Лунин входит, кашляет, не отворачиваясь, — уже перестал стесняться, — отплевывает в зеленую с притертой пробкой склянку и говорит, что Треч жулик, международный сыщик, что поэт сладострастный павиан и только притворяется монахом, себя называет вредным чахоточным плевком, ругается и находит, что всем им, вкупе с разжиревшими певицами, чиновниками и паралитиками, пора уже перестать гадить шелковый пляж.
— А я кто? Обо мне вы забыли, — усмехается Мирович и краснеет. От румянца, застенчивого, как у юноши, молодеет и хорошеет его усталое, многотрудное лицо.
— Вы? — Лунин машет рукой. — Вы несчастнее всех нас: вы циник с верой в святое чудо.
Мирович идет за вином; идя, согнулся и глядит себе под ноги, точно потерял и ищет любимое заветное кольцо.
Втроем пьют до сумерек, и когда «светлейшая» возвращается к себе, поэт на кровати громко читает чужие стихи, Лунин, пошатываясь, укладывает спать Андрюшка, а Мирович ждет на лестнице и, услышав шаги «светлейшей», решительно направляется к ней:
— Ждать вас сегодня на старом месте?
«Светлейшая» останавливается и вдруг говорит тихо и брезгливо:
— Бог мой, вы пьяны…
Возле внезапно поплывшей куда-то лестницы и стремительно падающего навеса вовремя появляется Треч, вовремя, чтобы подхватить сзади, руку сжать и сказать дружески:
— Придите в себя. Вот так. Еще раз понюхайте. Не бойтесь, я знаю, где ваша комната, и доведу вас с удовольствием. Вообще все, что угодно, сделаю для вас с большим удовольствием. Запомните это. Вы мне весьма нравитесь. Мужчин я люблю таких, как вы, а женщин… Ай ай, как неосторожно вы заговорили с ней. Выпив, женщину или бьют, или берут, но никогда с нею не разговаривают. На постели или под палкой женщина не чувствует запаха вина: во всех остальных случаях она не прощает. Мы пришли. Позвольте, я вам расстегну воротник. Еще раз понюхайте. Что, хорошо? Лежите, лежите, я не ухожу. Мы будем с вами беседовать о судьбах России. Вам нравится такая тема? Она очень пикантна, не правда ли, особенно теперь, когда кровь дешевле глины? Пожалуйста, нюхайте, не стесняйтесь, это заграничный нашатырь. Или о женщинах поговорим? Хотите, я вам расскажу, как один казак в два часа изнасиловал пять евреек, двух пожилых и трех молоденьких? И когда старшая… Лежите, лежите, я взбиваю подушку…
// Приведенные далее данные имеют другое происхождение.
(* ===== verification/WorkFeed.v ===== *)
(** * The work feed

    What the resource service promises whatever the order in which operators,
    agents and the supervisor call it, and whichever queries fail: the
    evolution of a row ([evolves]), the lease, the sticky assignment, the
    observed revision, the soft delete, and the order of the feed. *)

From S2P Require Import Prelude Json Storage World AppError Queries Evolution Mrn Resource Sample.

(** ** Evolution of a row *)

(** A deleted row is frozen; identity columns never change; the desired
    revision only grows; an assignment to an agent is never taken away. *)
Record evolves (r r' : ResourceRow) : Prop := {
  ev_id : r_ResourceID r' = r_ResourceID r;
  ev_uuid : r_ResourceUuid r' = r_ResourceUuid r;
  ev_tenant : r_TenantID r' = r_TenantID r;
  ev_project : r_ProjectID r' = r_ProjectID r;
  ev_kind : r_Kind r' = r_Kind r;
  ev_name : r_Name r' = r_Name r;
  ev_generation : r_Generation r <= r_Generation r';
  ev_agent : forall a, r_AgentID r = Some a -> r_AgentID r' = Some a;
  ev_frozen : r_DeletedAt r <> None -> r' = r;
}.

#[global] Instance evolves_preorder : PreOrder evolves.
Proof.
  split.
  - intros r. split; auto with lia.
  - intros r1 r2 r3 [] []. split; try congruence; [lia|auto|].
    intros H. rewrite (ev_frozen0 H) in *. auto.
Qed.

(** The observed revision of a row never goes back. *)
Definition observes (r r' : ResourceRow) : Prop :=
  r_ObservedGeneration r <= r_ObservedGeneration r'.
#[global] Instance observes_preorder : PreOrder observes.
Proof. split; unfold observes; [intros ?; lia | intros ???; lia]. Qed.

(** The teardown record: a row is only deleted once an agent reported its
    workload removed. *)
Definition deleted_ok (r : ResourceRow) : Prop :=
  r_DeletedAt r <> None -> r_State r = "removed" /\ r_LeasedUntil r = None.
Definition keeps_deleted_ok (r r' : ResourceRow) : Prop := deleted_ok r -> deleted_ok r'.
#[global] Instance keeps_deleted_ok_preorder : PreOrder keeps_deleted_ok.
Proof. split; unfold keeps_deleted_ok; [intros ?; auto | intros ???; auto]. Qed.

Abbreviation on_resources := (on_table resources).

(** ** Which operations advance a relation on rows *)

(** A claimed row was a candidate: the id of the update is its primary key. *)
Lemma claim_hit locked now agent n t r :
  table_wf t -> r ∈ tbl_rows t ->
  id_in (map r_ResourceID (claim_candidates locked now agent n t)) r = true ->
  live r && claimable now agent r && negb (locked (r_ResourceID r)) = true.
Proof.
  intros Hwf Hr Hin. unfold id_in in Hin. apply bool_decide_eq_true in Hin.
  apply list_elem_of_fmap in Hin as (q & Eq & Hq). unfold claim_candidates in Hq.
  apply elem_of_take in Hq as (i & Hq & _). apply list_elem_of_lookup_2 in Hq.
  rewrite order_by_perm in Hq. unfold select in Hq. apply list_elem_of_filter in Hq as [Hp Hq].
  rewrite (wf_id_inj t r q Hwf Hr Hq Eq). by rewrite <- andb_assoc.
Qed.

(** The operations of the service, in one type. *)
Inductive op :=
  | OpCreate (in_ : CreateInput)
  | OpGet (id : Z)
  | OpListByProject (project page limit : Z)
  | OpUpdateSpec (id : Z) (in_ : UpdateSpecInput)
  | OpUpdateStatus (id : Z) (in_ : UpdateStatusInput)
  | OpDelete (id : Z)
  | OpOutOfSync (limit : Z)
  | OpClaim (agent limit ttl : Z)
  | OpReport (agent id : Z) (in_ : AgentReportInput) (budget : Z)
  | OpListSystemTier
  | OpRedispatch (id : Z)
  | OpFlag (id : Z).

Section Ops.
Context {T : GoText} {K : WorkloadKit}.

Definition run (o : op) : M error () :=
  match o with
  | OpCreate in_ => Create in_;; mret ()
  | OpGet id => Get id;; mret ()
  | OpListByProject p n l => ListByProject p n l;; mret ()
  | OpUpdateSpec id in_ => UpdateSpec id in_;; mret ()
  | OpUpdateStatus id in_ => UpdateStatus id in_;; mret ()
  | OpDelete id => Delete id
  | OpOutOfSync l => OutOfSync l;; mret ()
  | OpClaim a l ttl => ClaimForAgent a l ttl;; mret ()
  | OpReport a id in_ b => ApplyReport a id in_ b;; mret ()
  | OpListSystemTier => ListSystemTier;; mret ()
  | OpRedispatch id => RedispatchSystem id;; mret ()
  | OpFlag id => FlagHostUnreachable id;; mret ()
  end.

(** What the writes of each operation do to a live row.  The row a report is
    computed from ([cur]) need not be the row it is written to: another
    handler may have run between the read and the write. *)
Definition write_ok (RR : relation ResourceRow) (o : op) : Prop :=
  match o with
  | OpUpdateSpec id _ => forall spec meta a b c d e now r,
      r_DeletedAt r = None -> r_ResourceUuid r = id ->
      RR r (UpdateResourceSpec_row spec meta a b c d e now r)
  | OpUpdateStatus id _ => forall status state og now r,
      r_DeletedAt r = None -> r_ResourceUuid r = id ->
      RR r (UpdateResourceStatus_row status state og now r)
  | OpDelete id => forall now r, r_DeletedAt r = None -> r_ResourceUuid r = id ->
      RR r (MarkResourceDeleting_row now r)
  | OpClaim agent _ _ => forall now ttl r, r_DeletedAt r = None ->
      (r_AgentID r = Some agent \/ r_AgentID r = None) ->
      in_feed now r = true -> 0 < ttl ->
      RR r (claim_stamp now agent ttl r)
  | OpReport _ id in_ _ => forall gonow budget cur status now r,
      r_DeletedAt r = None -> r_ResourceUuid r = id ->
      RR r (ApplyAgentReport_row (reportParams id gonow budget cur status in_) now r)
  | OpRedispatch id => forall now r, r_DeletedAt r = None -> r_ResourceUuid r = id ->
      r_State r <> "deleting" -> RR r (RedispatchSystemResource_row now r)
  | OpFlag id => forall now r, r_DeletedAt r = None -> r_ResourceUuid r = id ->
      RR r (FlagResourceHostUnreachable_row now r)
  | _ => True
  end.
End Ops.

Section OpsAdvance.
Context {T : GoText} {K : WorkloadKit} (RR : relation ResourceRow) `{!PreOrder RR}.


Ltac by_uuid := intros w r Hwf Hr Hd Hp; cbn in Hp;
  repeat (apply andb_true_iff in Hp as [Hp ?]); apply Z.eqb_eq in Hp.

Lemma reportParams_uuid id now b cur status in_ :
  arp_ResourceUuid (reportParams id now b cur status in_) = id.
Proof. unfold reportParams. by repeat case_match. Qed.

Lemma run_advances o : write_ok RR o -> advances (on_resources RR) (run o).
Proof.
  intros Hw. destruct o; cbn in Hw |- *; (apply advances_bind; [apply _| |intros ?; advance]).
  - advance. apply table_insert; [apply _|apply _|done].
  - advance.
  - advance.
  - advance.
    apply table_update_one; [apply _|apply _|done|]. by_uuid. by apply Hw.
  - advance.
    apply table_update_one; [apply _|apply _|done|]. by_uuid. by apply Hw.
  - advance. apply table_update; [apply _|apply _|done|]. by_uuid. by apply Hw.
  - advance.
  - advance.
    apply table_update; [apply _|apply _|done|]. intros w r Hwf Hr Hd Hc.
    apply claim_hit in Hc; [|done..]. apply andb_true_iff in Hc as [[_ Hc]%andb_true_iff _].
    unfold claimable in Hc. apply andb_true_iff in Hc as [Hfeed Hc].
    apply Hw; [done| |done|by destruct (Z.leb_spec ttl 0)].
    unfold opt_eqb in Hc.
    apply orb_true_iff in Hc as [?%bool_decide_eq_true|?%bool_decide_eq_true]; auto.
  - advance.
    apply table_update_one; [apply _|apply _|done|]. rewrite reportParams_uuid. by_uuid. by apply Hw.
  - advance.
  - advance.
    apply table_update_one; [apply _|apply _|done|]. by_uuid. apply Hw; [done..|].
    intros E. rewrite E in *. done.
  - advance.
    apply table_update_one; [apply _|apply _|done|]. by_uuid. by apply Hw.
Qed.
End OpsAdvance.

(** ** Reachable worlds

    A step runs one operation of the service, or lets the environment move:
    the clocks, the UUIDs the database will draw and the fault script change,
    the database does not. *)
Inductive step_of {T : GoText} {K : WorkloadKit} (P : op -> Prop) : relation World :=
  | step_op o w : P o -> step_of P w (snd (run o w))
  | step_env w w' : w_db w' = w_db w -> step_of P w w'.

(** Any operation, and the operations other than a report on the resource [id]
    or a re-dispatch of it. *)
Abbreviation step := (step_of (fun _ => True)).
Definition spares (id : Z) (o : op) : Prop :=
  match o with OpReport _ i _ _ | OpRedispatch i => i <> id | _ => True end.

Section Reachable.
Context {T : GoText} {K : WorkloadKit}.

Lemma reportParams_finalize id now b cur status in_ :
  arp_Finalize (reportParams id now b cur status in_) = true ->
  arp_State (reportParams id now b cur status in_) = "removed".
Proof. unfold reportParams. by repeat case_match. Qed.

Ltac row_cases := intros; try (set (p := reportParams _ _ _ _ _ _)).
Ltac row_solve := first [done | cbn; lia | cbn; congruence | idtac].

Lemma evolves_all o : write_ok evolves o.
Proof.
  destruct o; cbn [write_ok]; try done; row_cases; (split; row_solve).
  intros a' Ha. destruct H0 as [E|E]; rewrite E in Ha; [done|congruence].
Qed.

Lemma keeps_deleted_ok_all o : write_ok keeps_deleted_ok o.
Proof.
  destruct o; cbn [write_ok]; try done; row_cases; unfold keeps_deleted_ok, deleted_ok; row_solve.
  intros _. cbn. destruct (arp_Finalize p) eqn:E; [|congruence].
  intros _. split; [by apply reportParams_finalize | done].
Qed.

Lemma observes_all o :
  (forall id in_, o <> OpUpdateStatus id in_) -> write_ok observes o.
Proof.
  intros Hne. destruct o; cbn [write_ok]; try done; row_cases; unfold observes; row_solve.
  by destruct (Hne id in_).
Qed.

(** A lease is only extended. *)
Definition lease_grows (id : Z) (r r' : ResourceRow) : Prop :=
  r_ResourceUuid r' = r_ResourceUuid r /\
  (r_ResourceUuid r = id -> forall u, r_LeasedUntil r = Some u ->
    exists u', r_LeasedUntil r' = Some u' /\ u <= u').

#[global] Instance lease_grows_preorder id : PreOrder (lease_grows id).
Proof.
  split; unfold lease_grows.
  - intros r. split; [done|]. intros _ u Hu. exists u. auto with lia.
  - intros r1 r2 r3 [E1 H1] [E2 H2]. split; [congruence|]. intros Hid u Hu.
    destruct (H1 Hid u Hu) as (u2 & Hu2 & ?). destruct (H2 ltac:(congruence) u2 Hu2) as (u3 & ? & ?).
    exists u3. split; [done|lia].
Qed.

Lemma lease_grows_spares id o : spares id o -> write_ok (lease_grows id) o.
Proof.
  intros Hsp. destruct o; cbn [write_ok]; cbn in Hsp; try done; row_cases;
    (split; [done|]); intros Hid u Hu; try solve [exists u; cbn; split; [done|lia]]; try congruence.
  eexists; split; [done|].
  unfold in_feed, lease_free in *. rewrite Hu in *.
  split_bools. lia.
Qed.

Lemma steps_advance RR `{!PreOrder RR} P (w w' : World) :
  (forall o, P o -> write_ok RR o) -> rtc (step_of P) w w' -> on_resources RR (w_db w) (w_db w').
Proof.
  intros Hw. induction 1 as [w|w1 w2 w3 [o w HP|? ? E] _ IH]; [reflexivity| |by rewrite <- E].
  etransitivity; [apply run_advances; [apply _|by apply Hw] | exact IH].
Qed.
End Reachable.

(** ** The claim *)

Lemma StronglySorted_take_drop {A} (R : relation A) (l : list A) k x y :
  StronglySorted R l -> x ∈ take k l -> y ∈ drop k l -> R x y.
Proof.
  revert k. induction l as [|z l IH]; intros [|k] Hs Hx Hy; cbn in *;
    try by apply elem_of_nil in Hx.
  apply StronglySorted_inv in Hs as [Hs Hall].
  apply elem_of_cons in Hx as [->|Hx]; [|eauto].
  rewrite Forall_forall in Hall. apply Hall. by apply (subseteq_drop k l).
Qed.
К звездочету, к кому доступ труден, как к Далай-Ламе, Треч собирается запросто.
— Он в вас запустит подсвечником, — предупреждает Лунин.
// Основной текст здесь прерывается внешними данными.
(* ===== verification/ClaimOrder.v ===== *)
(** * Concurrent claims are serializable

    [ConcurrentClaims] lets the phases of claim transactions interleave freely.
    Here every transaction commits, and the outcome is compared with the one of
    the same claims run one after another: [FOR UPDATE SKIP LOCKED] skips
    exactly the rows that the transactions that began earlier will have leased
    by the time they are done. *)

From S2P Require Import Prelude Json Storage World AppError Queries Evolution Mrn Resource Sample WorkFeed ConcurrentClaims.

(** ** One claim after another *)

Record claim_req := ClaimReq { rq_agent : Z; rq_now : Z; rq_lease : Z; rq_n : Z }.

(** The transaction a claim runs as on its own: nothing is locked. *)
Definition alone (q : claim_req) (t : Table ResourceRow) : claim_tx :=
  tx_begin (rq_agent q) (rq_now q) (rq_lease q) (rq_n q) (ClaimState t []).

(** The claims in the order of the list: the rows each of them picked, and the
    table they leave. *)
Fixpoint serial (qs : list claim_req) (t : Table ResourceRow) : list (list Z) * Table ResourceRow :=
  match qs with
  | [] => ([], t)
  | q :: qs =>
      let tx := alone q t in
      let '(picked, t') := serial qs (tx_apply tx t) in (tx_ids tx :: picked, t')
  end.

Lemma serial_snoc qs q t :
  serial (qs ++ [q]) t =
  let '(picked, t') := serial qs t in (picked ++ [tx_ids (alone q t')], tx_apply (alone q t') t').
Proof.
  revert t. induction qs as [|q' qs IH]; intros t; [done|]. cbn [serial app].
  rewrite IH. by destruct (serial qs _).
Qed.

(** A claim that runs alone is the statement of [ClaimAgentWork]. *)
Lemma alone_statement q w : table_wf (resources (w_db w)) -> w_faults w = [] -> w_dbnow w = rq_now q ->
  exists rs, ClaimAgentWork (rq_agent q) (rq_lease q) (rq_n q) w
    = (Ok rs, w <| w_db := (w_db w) <| resources :=
         tx_apply (alone q (resources (w_db w))) (resources (w_db w)) |> |>).
Proof.
  intros Hwf Hf Hnow. eexists. unfold ClaimAgentWork, q_update. rewrite (query_run w Hf). unfold update.
  rewrite Hnow. set (t := resources (w_db w)) in *.
  rewrite (proj2 (forallb_forall _ _)).
  - unfold alone, tx_begin, tx_apply. cbn [cs_table cs_open locked_ids map concat].
    reflexivity.
  - intros r' (r & <- & Hr)%in_map_iff. apply list_elem_of_In, list_elem_of_filter in Hr as [_ Hr].
    exact (wf_columns _ Hwf r Hr).
Qed.

(** ** Runs in which every transaction commits *)

(** The transactions that are open were begun before their leases end. *)
Definition leases_hold (now : Z) (txs : list claim_tx) : Prop :=
  Forall (fun tx => now <= tx_now tx + tx_lease tx) txs.

(** The claims in the order in which they began, the rows each picked, and the
    state reached. *)
Inductive commits (t0 : Table ResourceRow) : list claim_req -> list (list Z) -> claim_state -> Prop :=
  | commits_start : commits t0 [] [] (ClaimState t0 [])
  | commits_begin qs picked s q :
      commits t0 qs picked s -> leases_hold (rq_now q) (cs_open s) ->
      let tx := tx_begin (rq_agent q) (rq_now q) (rq_lease q) (rq_n q) s in
      commits t0 (qs ++ [q]) (picked ++ [tx_ids tx]) (ClaimState (cs_table s) (tx :: cs_open s))
  | commits_commit qs picked t pre tx post :
      commits t0 qs picked (ClaimState t (pre ++ tx :: post)) ->
      commits t0 qs picked (ClaimState (tx_apply tx t) (pre ++ post)).

Lemma commits_steps t0 qs picked s : commits t0 qs picked s -> rtc claim_step (ClaimState t0 []) s.
Proof.
  induction 1 as [|? ? ? ? _ IH|? ? ? ? ? ? _ IH]; [constructor| |];
    (eapply rtc_r; [exact IH|constructor]).
Qed.

(** *** The table once the open transactions have committed *)

Definition settled (s : claim_state) : Table ResourceRow := foldr tx_apply (cs_table s) (cs_open s).

Lemma hit_stamp ids now agent lease r :
  hit (id_in ids) (claim_stamp now agent lease r) = hit (id_in ids) r.
Proof. done. Qed.

(** Transactions on different rows commute. *)
Lemma tx_apply_comm x y t : (forall id, id ∈ tx_ids x -> id ∉ tx_ids y) ->
  tx_apply x (tx_apply y t) = tx_apply y (tx_apply x t).
Proof.
  intros Hd. unfold tx_apply. cbn [tbl_rows tbl_next]. f_equal. rewrite !map_map. apply map_ext.
  intros r. destruct (hit (id_in (tx_ids x)) r) eqn:Hx, (hit (id_in (tx_ids y)) r) eqn:Hy;
    rewrite ?hit_stamp, ?Hx, ?Hy; try done.
  apply hit_live in Hx as [_ Hx], Hy as [_ Hy]. unfold id_in in Hx, Hy. split_bools.
  by destruct (Hd (r_ResourceID r)).
Qed.

Lemma settled_commit t pre tx post : NoDup (locked_ids (pre ++ tx :: post)) ->
  settled (ClaimState (tx_apply tx t) (pre ++ post)) = settled (ClaimState t (pre ++ tx :: post)).
Proof.
  intros Hd. unfold settled. cbn. rewrite !foldr_app. cbn. f_equal.
  rewrite locked_ids_app in Hd. apply NoDup_app in Hd as (_ & _ & (_ & Hpost & _)%NoDup_app).
  induction post as [|y post IH]; [done|]. cbn. rewrite IH.
  - apply tx_apply_comm. intros id Hy Hx. apply (Hpost id Hx). cbn. apply elem_of_app. by left.
  - intros id Hx Hp. apply (Hpost id Hx). cbn. apply elem_of_app. by right.
Qed.

(** What the open transactions will have done to a row. *)
Definition settle_row (txs : list claim_tx) (r : ResourceRow) : ResourceRow :=
  foldr (fun tx r => if hit (id_in (tx_ids tx)) r
                     then claim_stamp (tx_now tx) (tx_agent tx) (tx_lease tx) r else r) r txs.

Lemma settled_rows t txs :
  tbl_rows (settled (ClaimState t txs)) = map (settle_row txs) (tbl_rows t).
Proof.
  unfold settled. cbn [cs_open cs_table]. induction txs as [|tx txs IH]; cbn; [by rewrite list_fmap_id|].
  rewrite IH, map_map. done.
Qed.

Lemma settle_keys txs r :
  live (settle_row txs r) = live r /\ r_ResourceID (settle_row txs r) = r_ResourceID r.
Proof. induction txs as [|tx txs [IH1 IH2]]; cbn; [done|]. by destruct (hit _ _). Qed.

Lemma settle_hit txs ids r : hit (id_in ids) (settle_row txs r) = hit (id_in ids) r.
Proof. unfold hit, id_in. by destruct (settle_keys txs r) as [-> ->]. Qed.

Lemma settle_unlocked txs r : r_ResourceID r ∉ locked_ids txs -> settle_row txs r = r.
Proof.
  induction txs as [|tx txs IH]; [done|]. intros Hn. cbn [locked_ids map concat] in Hn.
  apply not_elem_of_app in Hn as [H1 H2]. cbn [settle_row foldr]. fold (settle_row txs r).
  rewrite IH by done. unfold hit, id_in. rewrite bool_decide_false by done. by rewrite andb_false_r.
Qed.

Lemma settle_leased txs now r : leases_hold now txs -> live r = true ->
  r_ResourceID r ∈ locked_ids txs -> lease_free now (settle_row txs r) = false.
Proof.
  intros Hl Hr. induction Hl as [|tx txs Htx _ IH]; [by intros ?%elem_of_nil|].
  cbn [locked_ids map concat settle_row foldr]. fold (settle_row txs r). intros Hin.
  rewrite settle_hit. destruct (hit (id_in (tx_ids tx)) r) eqn:Hh.
  - unfold lease_free. cbn. lia.
  - apply IH. apply elem_of_app in Hin as [Hin|Hin]; [|done].
    unfold hit, id_in in Hh. rewrite Hr, bool_decide_true in Hh by done. done.
Qed.

(** What [SKIP LOCKED] leaves to a transaction is what it would find once the
    open ones had committed. *)
Lemma skip_locked_settled s now agent n : leases_hold now (cs_open s) ->
  claim_candidates (fun id => bool_decide (id ∈ locked_ids (cs_open s))) now agent n (cs_table s)
  = claim_candidates (fun id => bool_decide (id ∈ locked_ids [])) now agent n (settled s).
Proof.
  destruct s as [t txs]. cbn [cs_open cs_table]. intros Hl. unfold claim_candidates. do 2 f_equal.
  unfold select. rewrite settled_rows. induction (tbl_rows t) as [|r rows IH]; [done|].
  cbn [map]. rewrite !filter_cons, IH. clear IH. destruct (settle_keys txs r) as [El Eid].
  rewrite El, Eid. rewrite (bool_decide_false (_ ∈ locked_ids [])) by by intros ?%elem_of_nil.
  destruct (live r) eqn:Hr; [|by rewrite !decide_False].
  destruct (decide (r_ResourceID r ∈ locked_ids txs)) as [Hin|Hout].
  - rewrite bool_decide_true by done. rewrite (decide_False (P := _ && _ = true)) by by rewrite !andb_false_r.
    rewrite decide_False; [done|]. unfold claimable, in_feed.
    rewrite (settle_leased txs now r Hl Hr Hin). by rewrite !andb_false_r.
  - by rewrite settle_unlocked, bool_decide_false.
Qed.

Lemma commits_settled t0 qs picked s : table_wf t0 -> commits t0 qs picked s ->
  serial qs t0 = (picked, settled s).
Proof.
  intros Hwf. induction 1 as [|qs picked s q Hs IH Hl tx|qs picked t pre tx post Hs IH]; [done| |].
  - rewrite serial_snoc, IH. unfold tx, alone, tx_begin. cbn [cs_open cs_table tx_ids].
    rewrite <- (skip_locked_settled s (rq_now q) (rq_agent q) (rq_n q) Hl). done.
  - rewrite IH, settled_commit; [done|].
    exact (ci_disjoint _ (claim_steps_inv _ _ (commits_steps _ _ _ _ Hs) (idle_inv _ Hwf))).
Qed.

(** C6: concurrent claims are serializable.  However the transactions of any
    number of claims interleave, if all of them commit and none begins after
    the lease of one that is still open has run out, then each claim picked the
    rows it would have picked had the claims run one after another in the order
    in which they began, and the table they leave is the same. *)
Theorem claims_serializable t0 qs picked t :
  table_wf t0 -> commits t0 qs picked (ClaimState t []) -> serial qs t0 = (picked, t).
Proof. intros Hwf Hc. by rewrite (commits_settled _ _ _ _ Hwf Hc). Qed.

(** Both agents ask for one item while the other's transaction is open; the one
    that began last commits first. *)
Definition two_requests : list claim_req := [ClaimReq 1 1000 Minute 1; ClaimReq 1 1001 Minute 1].

Lemma claims_serializable_witness :
  exists t, commits (resources sample_db) two_requests [[2]; [1]] (ClaimState t [])
    /\ serial two_requests (resources sample_db) = ([[2]; [1]], t).
Proof.
  assert (Hc : exists t, commits (resources sample_db) two_requests [[2]; [1]] (ClaimState t [])).
  { pose proof (commits_begin _ _ _ _ (ClaimReq 1 1000 Minute 1)
      (commits_start (resources sample_db)) ltac:(constructor)) as H1.
    assert (Hl : leases_hold 1001 (cs_open (ClaimState (resources sample_db) [alone
      (ClaimReq 1 1000 Minute 1) (resources sample_db)]))) by (repeat constructor; discriminate).
    pose proof (commits_begin _ _ _ _ (ClaimReq 1 1001 Minute 1) H1 Hl) as H2.
    eexists. exact (commits_commit _ _ _ _ [] _ [] (commits_commit _ _ _ _ [] _ [_] H2)). }
  destruct Hc as [t Hc]. exists t. split; [exact Hc|].
  apply (claims_serializable (resources sample_db) two_requests [[2]; [1]] t);
    [apply sample_resources_wf|exact Hc].
Defined.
— Увидим, — отвечает Треч.
И, возвращаясь от звездочета, говорит:
— Ваш отшельник и мудрец просто большой русский дурак. С землей он ничего общего не желает иметь, только со звездами. Он изволит думать, что наверху лучше, чем внизу. Старый хлам заброшенного чердака. Наверху или пусто, или еще хуже. Внизу хоть одно ценно: наглядность. Что наверху? Пьют водицу и укрываются облаком. Весело! А он уверен в благости. Катастрофический дурак! Только в России мыслима такая разновидность. Любопытно, на какую звезду он вскочит, когда с моря, ну хотя бы турки, начнут обстреливать его дом?
— Не был он у Домгайлы, брешет! — бормочет Лунин. Но Мирович говорит глухо:
— Был.
А поэту безразлично, был он или не был: ведь все равно и сегодня Треч поведет «светлейшую» в горы.